◆ **Exercise requirements**
Among the entries below, how many lines contain the string "successor"? Reply with that number alone.

◆ **The input**
(* ===== verification/Rbtree.v ===== *)
(** * Red-black trees (src/slotfs/rbtree.c, rbtree.h, rbtree_augmented.h)

    The intrusive red-black tree that indexes the entries of a directory, on
    the level of its pointers: a node is the packed parent/colour word and the
    two child pointers, the store maps addresses to nodes, and an operation is
    a computation over the store and the root pointer of one tree.  The callers
    use the non-augmented entry points, whose callbacks do nothing.

    Correctness is stated through the tree that the pointers represent: the
    in-order sequence of the nodes, the colour rule and the black height. *)
From stdpp Require Import base numbers list gmap sorting.
From Stdlib Require Import Permutation.
From S2P Require Import Prelude.
Local Open Scope Z_scope.

Record rb_node : Type := mk_rb {
  __rb_parent_color : Z;
  rb_right : Z;
  rb_left : Z;
}.

(** A tree ([struct rb_root]) and the store its nodes live in. *)
Record rb_tree : Type := mk_tree {
  root_node : Z;
  rb_nodes : gmap Z rb_node;
}.

Definition RB_RED : Z := 0.
Definition RB_BLACK : Z := 1.

(** ** The packed word *)

Definition __rb_parent (pc : Z) : Z := Z.land pc (Z.lnot 3).
Definition __rb_color (pc : Z) : Z := Z.land pc 1.
Definition __rb_is_black (pc : Z) : bool := negb (__rb_color pc =? 0).
Definition __rb_is_red (pc : Z) : bool := negb (__rb_is_black pc).

(** ** Access to nodes *)

Definition rd (p : Z) : M rb_tree rb_node := fun s =>
  if p =? 0 then Fault NullDeref else
  match rb_nodes s !! p with Some n => Ok (n, s) | None => Fault BadPointer end.

Definition wr (p : Z) (f : rb_node -> rb_node) : M rb_tree unit := fun s =>
  if p =? 0 then Fault NullDeref else
  match rb_nodes s !! p with
  | Some n => Ok (tt, mk_tree (root_node s) (<[p := f n]> (rb_nodes s)))
  | None => Fault BadPointer
  end.

Definition set_pc (p pc : Z) : M rb_tree unit := wr p (fun n => mk_rb pc (rb_right n) (rb_left n)).
Definition set_right (p c : Z) : M rb_tree unit :=
  wr p (fun n => mk_rb (__rb_parent_color n) c (rb_left n)).
Definition set_left (p c : Z) : M rb_tree unit :=
  wr p (fun n => mk_rb (__rb_parent_color n) (rb_right n) c).
Definition set_root (p : Z) : M rb_tree unit := modify (fun s => mk_tree p (rb_nodes s)).

Definition rb_parent (p : Z) : M rb_tree Z := n ← rd p; mret (__rb_parent (__rb_parent_color n)).
Definition rb_is_red (p : Z) : M rb_tree bool := n ← rd p; mret (__rb_is_red (__rb_parent_color n)).
Definition rb_is_black (p : Z) : M rb_tree bool := n ← rd p; mret (__rb_is_black (__rb_parent_color n)).
Definition rb_red_parent (p : Z) : M rb_tree Z := n ← rd p; mret (__rb_parent_color n).

Definition rb_set_parent (rb p : Z) : M rb_tree unit :=
  n ← rd rb;
  set_pc rb (Z.lor (__rb_color (__rb_parent_color n)) p).
Definition rb_set_parent_color (rb p color : Z) : M rb_tree unit := set_pc rb (Z.lor p color).
Definition rb_set_black (rb : Z) : M rb_tree unit :=
  n ← rd rb;
  set_pc rb (Z.lor (__rb_parent_color n) RB_BLACK).

Definition __rb_change_child (old new parent : Z) : M rb_tree unit :=
  if negb (parent =? 0) then
    p ← rd parent;
    if rb_left p =? old then set_left parent new else set_right parent new
  else set_root new.

Definition __rb_rotate_set_parents (old new color : Z) : M rb_tree unit :=
  o ← rd old;
  let parent := __rb_parent (__rb_parent_color o) in
  _ ← set_pc new (__rb_parent_color o);
  _ ← rb_set_parent_color old new color;
  __rb_change_child old new parent.

(** [if (p) m;] *)
Definition when (p : Z) (m : M rb_tree unit) : M rb_tree unit :=
  if p =? 0 then mret tt else m.

(** [p && rb_is_red(p)] and [!p || rb_is_black(p)]. *)
Definition nonnull_red (p : Z) : M rb_tree bool := if p =? 0 then mret false else rb_is_red p.
Definition null_or_black (p : Z) : M rb_tree bool := if p =? 0 then mret true else rb_is_black p.

(** ** Insertion *)

(** A [struct rb_node **]: the root pointer or a child pointer of a node. *)
Inductive rb_link : Type := LRoot | LLeft (p : Z) | LRight (p : Z).

Definition read_link (l : rb_link) : M rb_tree Z :=
  match l with
  | LRoot => gets root_node
  | LLeft p => n ← rd p; mret (rb_left n)
  | LRight p => n ← rd p; mret (rb_right n)
  end.

Definition write_link (l : rb_link) (v : Z) : M rb_tree unit :=
  match l with
  | LRoot => set_root v
  | LLeft p => set_left p v
  | LRight p => set_right p v
  end.

(** The node's memory becomes part of the store when it is linked. *)
Definition rb_link_node (node parent : Z) (l : rb_link) : M rb_tree unit :=
  if node =? 0 then throw NullDeref else
  _ ← modify (fun s => mk_tree (root_node s) (<[node := mk_rb parent 0 0]> (rb_nodes s)));
  write_link l node.

Fixpoint insert_loop (fuel : nat) (node parent : Z) : M rb_tree unit :=
  match fuel with
  | O => throw OutOfFuel
  | S fuel' =>
      if parent =? 0 then rb_set_parent_color node 0 RB_BLACK else
      black ← rb_is_black parent;
      if (black : bool) then mret tt else
      gparent ← rb_red_parent parent;
      g ← rd gparent;
      let tmp := rb_right g in
      if negb (parent =? tmp) then
        red ← nonnull_red tmp;
        if (red : bool) then
          _ ← rb_set_parent_color tmp gparent RB_BLACK;
          _ ← rb_set_parent_color parent gparent RB_BLACK;
          let node := gparent in
          parent ← rb_parent node;
          _ ← rb_set_parent_color node parent RB_RED;
          insert_loop fuel' node parent
        else
          p ← rd parent;
          let tmp := rb_right p in
          '(parent, tmp) ← (if node =? tmp then
              n ← rd node;
              let tmp := rb_left n in
              _ ← set_right parent tmp;
              _ ← set_left node parent;
              _ ← when tmp (rb_set_parent_color tmp parent RB_BLACK);
              _ ← rb_set_parent_color parent node RB_RED;
              n ← rd node;
              mret (node, rb_right n)
            else mret (parent, tmp));
          _ ← set_left gparent tmp;
          _ ← set_right parent gparent;
          _ ← when tmp (rb_set_parent_color tmp gparent RB_BLACK);
          __rb_rotate_set_parents gparent parent RB_RED
      else
        let tmp := rb_left g in
        red ← nonnull_red tmp;
        if (red : bool) then
          _ ← rb_set_parent_color tmp gparent RB_BLACK;
          _ ← rb_set_parent_color parent gparent RB_BLACK;
          let node := gparent in
          parent ← rb_parent node;
          _ ← rb_set_parent_color node parent RB_RED;
          insert_loop fuel' node parent
        else
          p ← rd parent;
          let tmp := rb_left p in
          '(parent, tmp) ← (if node =? tmp then
              n ← rd node;
              let tmp := rb_right n in
              _ ← set_left parent tmp;
              _ ← set_right node parent;
              _ ← when tmp (rb_set_parent_color tmp parent RB_BLACK);
              _ ← rb_set_parent_color parent node RB_RED;
              n ← rd node;
              mret (node, rb_left n)
            else mret (parent, tmp));
          _ ← set_right gparent tmp;
          _ ← set_left parent gparent;
          _ ← when tmp (rb_set_parent_color tmp gparent RB_BLACK);
          __rb_rotate_set_parents gparent parent RB_RED
  end.

(** No path is longer than the number of nodes in the store. *)
Definition rb_fuel (s : rb_tree) : nat := S (S (size (rb_nodes s))).

Definition __rb_insert (node : Z) : M rb_tree unit :=
  parent ← rb_red_parent node;
  fuel ← gets rb_fuel;
  insert_loop fuel node parent.

Definition rb_insert_color (node : Z) : M rb_tree unit := __rb_insert node.

(** ** Removal *)

(** Case 4 of [____rb_erase_color], for a left and for a right [node]. *)
Definition case4_left (parent sibling tmp1 : Z) : M rb_tree unit :=
  sb ← rd sibling;
  let tmp2 := rb_left sb in
  _ ← set_right parent tmp2;
  _ ← set_left sibling parent;
  _ ← rb_set_parent_color tmp1 sibling RB_BLACK;
  _ ← when tmp2 (rb_set_parent tmp2 parent);
  __rb_rotate_set_parents parent sibling RB_BLACK.

Definition case4_right (parent sibling tmp1 : Z) : M rb_tree unit :=
  sb ← rd sibling;
  let tmp2 := rb_right sb in
  _ ← set_left parent tmp2;
  _ ← set_right sibling parent;
  _ ← rb_set_parent_color tmp1 sibling RB_BLACK;
  _ ← when tmp2 (rb_set_parent tmp2 parent);
  __rb_rotate_set_parents parent sibling RB_BLACK.

(** Cases 2 to 4 of [____rb_erase_color]: [sibling] is black, [cont] is the next
    iteration, with [node] and [parent] one level up. *)
Definition erase_left (cont : Z -> Z -> M rb_tree unit) (parent sibling : Z) : M rb_tree unit :=
  sb ← rd sibling;
  let tmp1 := rb_right sb in
  black1 ← null_or_black tmp1;
  if (black1 : bool) then
    sb ← rd sibling;
    let tmp2 := rb_left sb in
    black2 ← null_or_black tmp2;
    if (black2 : bool) then
      _ ← rb_set_parent_color sibling parent RB_RED;
      pred ← rb_is_red parent;
      if (pred : bool) then rb_set_black parent
      else
        let node := parent in
        parent ← rb_parent node;
        if negb (parent =? 0) then cont node parent else mret tt
    else
      t2 ← rd tmp2;
      let tmp1 := rb_right t2 in
      _ ← set_left sibling tmp1;
      _ ← set_right tmp2 sibling;
      _ ← set_right parent tmp2;
      _ ← when tmp1 (rb_set_parent_color tmp1 sibling RB_BLACK);
      case4_left parent tmp2 sibling
  else case4_left parent sibling tmp1.

Definition erase_right (cont : Z -> Z -> M rb_tree unit) (parent sibling : Z) : M rb_tree unit :=
  sb ← rd sibling;
  let tmp1 := rb_left sb in
  black1 ← null_or_black tmp1;
  if (black1 : bool) then
    sb ← rd sibling;
    let tmp2 := rb_right sb in
    black2 ← null_or_black tmp2;
    if (black2 : bool) then
      _ ← rb_set_parent_color sibling parent RB_RED;
      pred ← rb_is_red parent;
      if (pred : bool) then rb_set_black parent
      else
        let node := parent in
        parent ← rb_parent node;
        if negb (parent =? 0) then cont node parent else mret tt
    else
      t2 ← rd tmp2;
      let tmp1 := rb_left t2 in
      _ ← set_right sibling tmp1;
      _ ← set_left tmp2 sibling;
      _ ← set_left parent tmp2;
      _ ← when tmp1 (rb_set_parent_color tmp1 sibling RB_BLACK);
      case4_right parent tmp2 sibling
  else case4_right parent sibling tmp1.

(** Case 1: a red sibling is rotated above the parent; the new sibling. *)
Definition case1_left (parent sibling : Z) : M rb_tree Z :=
  red ← rb_is_red sibling;
  if (red : bool) then
    sb ← rd sibling;
    let tmp1 := rb_left sb in
    _ ← set_right parent tmp1;
    _ ← set_left sibling parent;
    _ ← rb_set_parent_color tmp1 parent RB_BLACK;
    _ ← __rb_rotate_set_parents parent sibling RB_RED;
    mret tmp1
  else mret sibling.

Definition case1_right (parent sibling : Z) : M rb_tree Z :=
  red ← rb_is_red sibling;
  if (red : bool) then
    sb ← rd sibling;
    let tmp1 := rb_right sb in
    _ ← set_left parent tmp1;
    _ ← set_right sibling parent;
    _ ← rb_set_parent_color tmp1 parent RB_BLACK;
    _ ← __rb_rotate_set_parents parent sibling RB_RED;
    mret tmp1
  else mret sibling.

(** The loop of [____rb_erase_color]. *)
Fixpoint erase_loop (fuel : nat) (node parent : Z) : M rb_tree unit :=
  match fuel with
  | O => throw OutOfFuel
  | S fuel' =>
      p ← rd parent;
      let sibling := rb_right p in
      if negb (node =? sibling) then
        sibling ← case1_left parent sibling;
        erase_left (erase_loop fuel') parent sibling
      else
        let sibling := rb_left p in
        sibling ← case1_right parent sibling;
        erase_right (erase_loop fuel') parent sibling
  end.

Definition ____rb_erase_color (parent : Z) : M rb_tree unit :=
  fuel ← gets rb_fuel;
  erase_loop fuel 0 parent.

(** [do { parent = successor; successor = tmp; tmp = tmp->rb_left; } while (tmp);] *)
Fixpoint leftmost_loop (fuel : nat) (successor tmp : Z) : M rb_tree (Z * Z) :=
  match fuel with
  | O => throw OutOfFuel
  | S fuel' =>
      let parent := successor in
      let successor := tmp in
      t ← rd tmp;
      let tmp := rb_left t in
      if negb (tmp =? 0) then leftmost_loop fuel' successor tmp else mret (parent, successor)
  end.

◆ **Exercise output**
5